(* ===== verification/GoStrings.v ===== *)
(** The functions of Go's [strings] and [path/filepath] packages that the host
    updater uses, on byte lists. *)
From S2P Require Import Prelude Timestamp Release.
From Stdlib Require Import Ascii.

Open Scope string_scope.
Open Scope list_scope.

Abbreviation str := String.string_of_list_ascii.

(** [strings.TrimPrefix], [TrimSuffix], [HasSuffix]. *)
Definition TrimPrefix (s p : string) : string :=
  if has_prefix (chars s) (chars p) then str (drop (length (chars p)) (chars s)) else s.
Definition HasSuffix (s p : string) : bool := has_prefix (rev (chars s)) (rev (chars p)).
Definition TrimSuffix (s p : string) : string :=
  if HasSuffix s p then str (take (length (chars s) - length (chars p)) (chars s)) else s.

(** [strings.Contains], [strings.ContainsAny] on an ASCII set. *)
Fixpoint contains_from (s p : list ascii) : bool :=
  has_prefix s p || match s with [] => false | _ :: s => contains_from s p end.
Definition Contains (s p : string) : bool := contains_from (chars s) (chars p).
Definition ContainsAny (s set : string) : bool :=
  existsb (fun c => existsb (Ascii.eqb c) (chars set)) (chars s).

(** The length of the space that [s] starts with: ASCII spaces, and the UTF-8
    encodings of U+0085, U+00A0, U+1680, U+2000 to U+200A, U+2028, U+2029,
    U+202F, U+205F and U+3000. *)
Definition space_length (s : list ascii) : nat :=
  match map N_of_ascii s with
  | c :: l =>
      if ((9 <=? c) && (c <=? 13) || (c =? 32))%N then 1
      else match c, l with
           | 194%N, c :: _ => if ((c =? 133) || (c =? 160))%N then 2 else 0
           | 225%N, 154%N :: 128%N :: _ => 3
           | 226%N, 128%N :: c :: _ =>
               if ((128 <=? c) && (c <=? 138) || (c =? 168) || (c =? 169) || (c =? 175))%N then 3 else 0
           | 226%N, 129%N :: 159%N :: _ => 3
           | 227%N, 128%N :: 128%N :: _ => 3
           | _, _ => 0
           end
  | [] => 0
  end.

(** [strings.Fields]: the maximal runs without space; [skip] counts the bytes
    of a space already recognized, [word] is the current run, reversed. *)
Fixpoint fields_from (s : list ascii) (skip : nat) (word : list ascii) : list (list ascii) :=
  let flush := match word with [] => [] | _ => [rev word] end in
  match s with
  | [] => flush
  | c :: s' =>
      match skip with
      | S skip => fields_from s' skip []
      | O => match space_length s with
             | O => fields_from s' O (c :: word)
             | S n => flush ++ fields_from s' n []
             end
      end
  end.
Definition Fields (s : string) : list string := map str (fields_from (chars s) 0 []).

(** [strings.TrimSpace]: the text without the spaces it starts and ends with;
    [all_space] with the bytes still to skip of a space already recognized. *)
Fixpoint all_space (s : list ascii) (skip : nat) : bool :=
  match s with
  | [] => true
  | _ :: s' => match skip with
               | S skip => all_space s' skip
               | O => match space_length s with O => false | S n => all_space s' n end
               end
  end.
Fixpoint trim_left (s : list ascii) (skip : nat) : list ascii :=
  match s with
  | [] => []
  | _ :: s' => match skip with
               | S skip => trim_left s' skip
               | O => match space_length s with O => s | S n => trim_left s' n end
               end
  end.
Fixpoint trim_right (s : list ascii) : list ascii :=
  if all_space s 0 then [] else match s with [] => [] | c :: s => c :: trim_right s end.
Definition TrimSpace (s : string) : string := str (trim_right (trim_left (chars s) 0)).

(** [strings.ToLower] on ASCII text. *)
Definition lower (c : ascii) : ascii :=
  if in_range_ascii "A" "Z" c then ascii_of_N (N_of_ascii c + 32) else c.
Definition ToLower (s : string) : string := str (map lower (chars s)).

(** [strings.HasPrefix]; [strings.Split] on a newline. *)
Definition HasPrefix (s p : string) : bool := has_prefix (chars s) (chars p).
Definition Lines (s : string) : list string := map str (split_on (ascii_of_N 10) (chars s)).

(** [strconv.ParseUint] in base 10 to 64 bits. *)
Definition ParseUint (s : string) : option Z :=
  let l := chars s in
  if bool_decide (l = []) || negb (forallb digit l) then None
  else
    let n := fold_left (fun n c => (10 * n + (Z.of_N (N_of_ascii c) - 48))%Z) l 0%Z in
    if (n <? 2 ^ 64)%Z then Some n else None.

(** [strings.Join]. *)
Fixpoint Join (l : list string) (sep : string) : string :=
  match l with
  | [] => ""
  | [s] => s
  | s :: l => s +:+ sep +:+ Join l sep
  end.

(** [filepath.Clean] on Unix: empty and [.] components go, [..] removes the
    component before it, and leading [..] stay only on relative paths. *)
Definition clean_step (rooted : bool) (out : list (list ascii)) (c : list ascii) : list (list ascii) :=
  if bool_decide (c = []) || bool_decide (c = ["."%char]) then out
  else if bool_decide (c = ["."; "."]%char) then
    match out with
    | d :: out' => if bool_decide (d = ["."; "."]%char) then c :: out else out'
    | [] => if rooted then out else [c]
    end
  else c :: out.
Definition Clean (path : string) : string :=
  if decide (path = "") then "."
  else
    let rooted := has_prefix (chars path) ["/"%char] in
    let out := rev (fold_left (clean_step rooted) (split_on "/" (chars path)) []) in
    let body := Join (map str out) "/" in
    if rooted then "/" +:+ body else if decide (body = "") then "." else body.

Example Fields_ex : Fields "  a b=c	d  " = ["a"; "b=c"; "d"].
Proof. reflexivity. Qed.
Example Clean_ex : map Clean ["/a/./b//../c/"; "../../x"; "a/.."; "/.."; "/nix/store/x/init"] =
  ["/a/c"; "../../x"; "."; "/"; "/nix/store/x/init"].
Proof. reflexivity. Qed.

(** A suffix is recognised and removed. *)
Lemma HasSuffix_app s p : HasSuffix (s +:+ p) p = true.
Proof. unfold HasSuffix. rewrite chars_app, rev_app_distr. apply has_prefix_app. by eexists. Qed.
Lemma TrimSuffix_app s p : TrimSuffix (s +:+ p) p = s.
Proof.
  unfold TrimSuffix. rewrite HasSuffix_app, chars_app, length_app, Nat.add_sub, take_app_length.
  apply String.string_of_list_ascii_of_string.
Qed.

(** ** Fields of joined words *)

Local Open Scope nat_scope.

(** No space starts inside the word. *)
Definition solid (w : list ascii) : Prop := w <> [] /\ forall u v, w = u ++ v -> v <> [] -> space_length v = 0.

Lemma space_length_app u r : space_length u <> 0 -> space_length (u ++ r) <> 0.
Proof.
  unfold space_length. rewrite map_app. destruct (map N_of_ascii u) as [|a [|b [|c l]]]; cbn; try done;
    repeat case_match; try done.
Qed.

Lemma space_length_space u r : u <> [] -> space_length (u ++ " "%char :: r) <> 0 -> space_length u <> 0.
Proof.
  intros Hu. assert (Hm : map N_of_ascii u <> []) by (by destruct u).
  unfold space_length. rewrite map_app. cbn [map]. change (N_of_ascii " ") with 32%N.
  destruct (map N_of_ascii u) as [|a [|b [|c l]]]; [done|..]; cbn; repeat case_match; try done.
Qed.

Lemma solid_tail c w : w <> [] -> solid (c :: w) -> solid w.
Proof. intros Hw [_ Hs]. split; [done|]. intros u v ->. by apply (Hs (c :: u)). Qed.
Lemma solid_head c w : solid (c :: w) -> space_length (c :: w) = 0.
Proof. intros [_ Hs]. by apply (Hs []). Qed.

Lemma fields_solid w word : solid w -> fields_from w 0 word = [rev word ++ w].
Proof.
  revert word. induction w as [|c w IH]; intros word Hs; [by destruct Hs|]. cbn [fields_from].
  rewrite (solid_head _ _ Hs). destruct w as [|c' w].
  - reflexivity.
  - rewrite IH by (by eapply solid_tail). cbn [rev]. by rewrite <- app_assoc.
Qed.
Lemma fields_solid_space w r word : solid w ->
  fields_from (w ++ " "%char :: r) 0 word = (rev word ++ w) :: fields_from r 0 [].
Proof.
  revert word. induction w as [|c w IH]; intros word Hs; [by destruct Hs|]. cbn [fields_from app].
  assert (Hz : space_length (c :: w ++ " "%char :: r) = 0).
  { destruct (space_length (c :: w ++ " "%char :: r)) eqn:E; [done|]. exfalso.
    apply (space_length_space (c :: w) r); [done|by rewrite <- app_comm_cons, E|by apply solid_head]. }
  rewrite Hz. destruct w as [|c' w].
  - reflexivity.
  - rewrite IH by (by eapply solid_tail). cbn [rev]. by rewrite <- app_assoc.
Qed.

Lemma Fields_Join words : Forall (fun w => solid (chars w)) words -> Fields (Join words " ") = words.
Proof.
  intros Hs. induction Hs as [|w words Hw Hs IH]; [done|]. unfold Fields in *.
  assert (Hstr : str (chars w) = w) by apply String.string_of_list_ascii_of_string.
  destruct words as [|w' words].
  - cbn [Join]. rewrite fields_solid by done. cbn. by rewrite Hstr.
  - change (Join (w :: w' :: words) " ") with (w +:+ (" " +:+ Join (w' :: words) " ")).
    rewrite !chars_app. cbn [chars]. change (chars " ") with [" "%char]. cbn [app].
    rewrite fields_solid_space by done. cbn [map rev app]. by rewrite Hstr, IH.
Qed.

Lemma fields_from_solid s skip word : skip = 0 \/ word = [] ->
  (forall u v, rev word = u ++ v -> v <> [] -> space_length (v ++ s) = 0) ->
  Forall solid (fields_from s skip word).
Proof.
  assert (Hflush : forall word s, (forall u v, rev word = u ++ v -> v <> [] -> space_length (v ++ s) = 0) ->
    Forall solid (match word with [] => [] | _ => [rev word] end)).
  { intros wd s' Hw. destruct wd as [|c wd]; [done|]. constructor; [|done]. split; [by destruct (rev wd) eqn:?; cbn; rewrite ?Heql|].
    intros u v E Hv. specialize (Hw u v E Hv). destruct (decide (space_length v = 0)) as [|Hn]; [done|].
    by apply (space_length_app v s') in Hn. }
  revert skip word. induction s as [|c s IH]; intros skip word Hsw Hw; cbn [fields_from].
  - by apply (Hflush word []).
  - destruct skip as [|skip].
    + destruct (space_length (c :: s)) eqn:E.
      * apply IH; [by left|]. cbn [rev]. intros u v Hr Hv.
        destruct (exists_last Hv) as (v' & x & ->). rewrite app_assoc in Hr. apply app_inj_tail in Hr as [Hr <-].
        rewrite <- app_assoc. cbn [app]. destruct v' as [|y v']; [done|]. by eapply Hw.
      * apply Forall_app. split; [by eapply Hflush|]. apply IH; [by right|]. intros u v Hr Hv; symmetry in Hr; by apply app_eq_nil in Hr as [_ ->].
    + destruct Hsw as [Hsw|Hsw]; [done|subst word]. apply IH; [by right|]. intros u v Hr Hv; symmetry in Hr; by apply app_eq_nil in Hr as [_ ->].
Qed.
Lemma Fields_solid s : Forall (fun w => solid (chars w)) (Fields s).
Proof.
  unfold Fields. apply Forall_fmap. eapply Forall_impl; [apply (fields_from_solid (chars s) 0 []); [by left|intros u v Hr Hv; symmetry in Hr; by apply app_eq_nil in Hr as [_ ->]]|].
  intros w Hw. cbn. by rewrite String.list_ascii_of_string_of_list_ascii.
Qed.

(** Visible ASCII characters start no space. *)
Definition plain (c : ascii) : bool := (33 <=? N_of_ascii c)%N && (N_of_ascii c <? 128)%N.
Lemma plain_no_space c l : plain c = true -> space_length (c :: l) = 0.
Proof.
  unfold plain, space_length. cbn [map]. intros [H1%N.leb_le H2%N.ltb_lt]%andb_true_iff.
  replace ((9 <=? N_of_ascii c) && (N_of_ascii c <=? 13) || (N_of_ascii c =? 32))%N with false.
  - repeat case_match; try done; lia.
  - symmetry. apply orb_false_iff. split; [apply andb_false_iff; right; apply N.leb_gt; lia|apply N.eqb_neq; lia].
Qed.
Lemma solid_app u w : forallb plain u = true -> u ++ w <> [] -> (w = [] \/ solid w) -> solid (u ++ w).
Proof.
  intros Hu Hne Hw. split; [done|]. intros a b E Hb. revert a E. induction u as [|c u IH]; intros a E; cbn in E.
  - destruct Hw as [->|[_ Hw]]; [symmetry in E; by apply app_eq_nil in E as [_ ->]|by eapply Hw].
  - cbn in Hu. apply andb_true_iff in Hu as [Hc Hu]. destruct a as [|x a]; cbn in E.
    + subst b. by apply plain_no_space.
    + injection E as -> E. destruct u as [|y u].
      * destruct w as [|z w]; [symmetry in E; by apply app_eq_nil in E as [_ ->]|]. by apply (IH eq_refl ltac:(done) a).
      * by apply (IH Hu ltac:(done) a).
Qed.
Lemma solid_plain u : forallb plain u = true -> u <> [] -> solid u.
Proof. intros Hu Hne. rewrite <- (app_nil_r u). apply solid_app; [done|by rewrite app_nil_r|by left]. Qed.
━━━━━━━━━━━━━━━━
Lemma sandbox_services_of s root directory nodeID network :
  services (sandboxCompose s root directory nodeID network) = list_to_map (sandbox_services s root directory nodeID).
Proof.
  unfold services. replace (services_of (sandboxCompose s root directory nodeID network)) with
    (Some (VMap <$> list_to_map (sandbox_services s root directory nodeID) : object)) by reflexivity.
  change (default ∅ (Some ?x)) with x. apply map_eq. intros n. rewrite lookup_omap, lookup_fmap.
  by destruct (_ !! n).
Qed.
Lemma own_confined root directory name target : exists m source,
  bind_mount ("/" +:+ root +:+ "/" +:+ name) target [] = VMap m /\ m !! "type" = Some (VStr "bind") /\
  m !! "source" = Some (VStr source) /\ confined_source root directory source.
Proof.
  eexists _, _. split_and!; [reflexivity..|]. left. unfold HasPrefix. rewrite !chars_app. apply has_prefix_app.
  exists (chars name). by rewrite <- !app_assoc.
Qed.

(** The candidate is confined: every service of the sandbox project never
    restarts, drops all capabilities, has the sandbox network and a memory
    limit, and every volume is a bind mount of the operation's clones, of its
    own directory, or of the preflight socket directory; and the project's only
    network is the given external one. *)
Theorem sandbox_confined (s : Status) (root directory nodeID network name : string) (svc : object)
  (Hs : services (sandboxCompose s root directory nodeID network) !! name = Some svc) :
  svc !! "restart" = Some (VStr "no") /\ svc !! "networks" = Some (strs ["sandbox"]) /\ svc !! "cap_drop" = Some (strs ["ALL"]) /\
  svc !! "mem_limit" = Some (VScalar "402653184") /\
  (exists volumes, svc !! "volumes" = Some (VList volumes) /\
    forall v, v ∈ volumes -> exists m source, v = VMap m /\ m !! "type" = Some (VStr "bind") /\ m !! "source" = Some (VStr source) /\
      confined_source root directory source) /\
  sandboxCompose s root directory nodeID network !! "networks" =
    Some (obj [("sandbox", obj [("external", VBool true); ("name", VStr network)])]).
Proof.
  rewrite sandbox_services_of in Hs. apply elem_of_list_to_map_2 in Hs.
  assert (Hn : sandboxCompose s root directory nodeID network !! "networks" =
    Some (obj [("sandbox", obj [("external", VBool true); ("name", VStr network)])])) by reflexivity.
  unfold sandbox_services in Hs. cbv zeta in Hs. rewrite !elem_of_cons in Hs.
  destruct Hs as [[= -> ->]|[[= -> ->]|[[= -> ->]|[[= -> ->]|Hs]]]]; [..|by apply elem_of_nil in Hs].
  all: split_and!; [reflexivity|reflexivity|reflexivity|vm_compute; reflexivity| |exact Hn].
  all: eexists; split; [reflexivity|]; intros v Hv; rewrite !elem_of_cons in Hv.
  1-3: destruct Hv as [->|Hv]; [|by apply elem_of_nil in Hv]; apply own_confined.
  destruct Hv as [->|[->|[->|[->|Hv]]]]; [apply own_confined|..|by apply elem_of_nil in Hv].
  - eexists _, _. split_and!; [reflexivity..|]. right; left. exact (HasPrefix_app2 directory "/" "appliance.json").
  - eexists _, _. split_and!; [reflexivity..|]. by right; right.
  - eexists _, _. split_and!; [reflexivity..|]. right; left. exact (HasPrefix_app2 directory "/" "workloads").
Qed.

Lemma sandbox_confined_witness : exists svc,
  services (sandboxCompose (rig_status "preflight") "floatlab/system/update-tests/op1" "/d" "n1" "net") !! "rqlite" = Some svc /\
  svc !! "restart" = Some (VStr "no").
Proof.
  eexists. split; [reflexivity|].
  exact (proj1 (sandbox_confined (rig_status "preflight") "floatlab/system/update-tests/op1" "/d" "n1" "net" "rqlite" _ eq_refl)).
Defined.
━━━━━━━━━━━━━━━━
#### [Required action]
Using the listing above, pull out all lines that hold the word "target".

#### [Answer section]
Lemma own_confined root directory name target : exists m source,
  bind_mount ("/" +:+ root +:+ "/" +:+ name) target [] = VMap m /\ m !! "type" = Some (VStr "bind") /\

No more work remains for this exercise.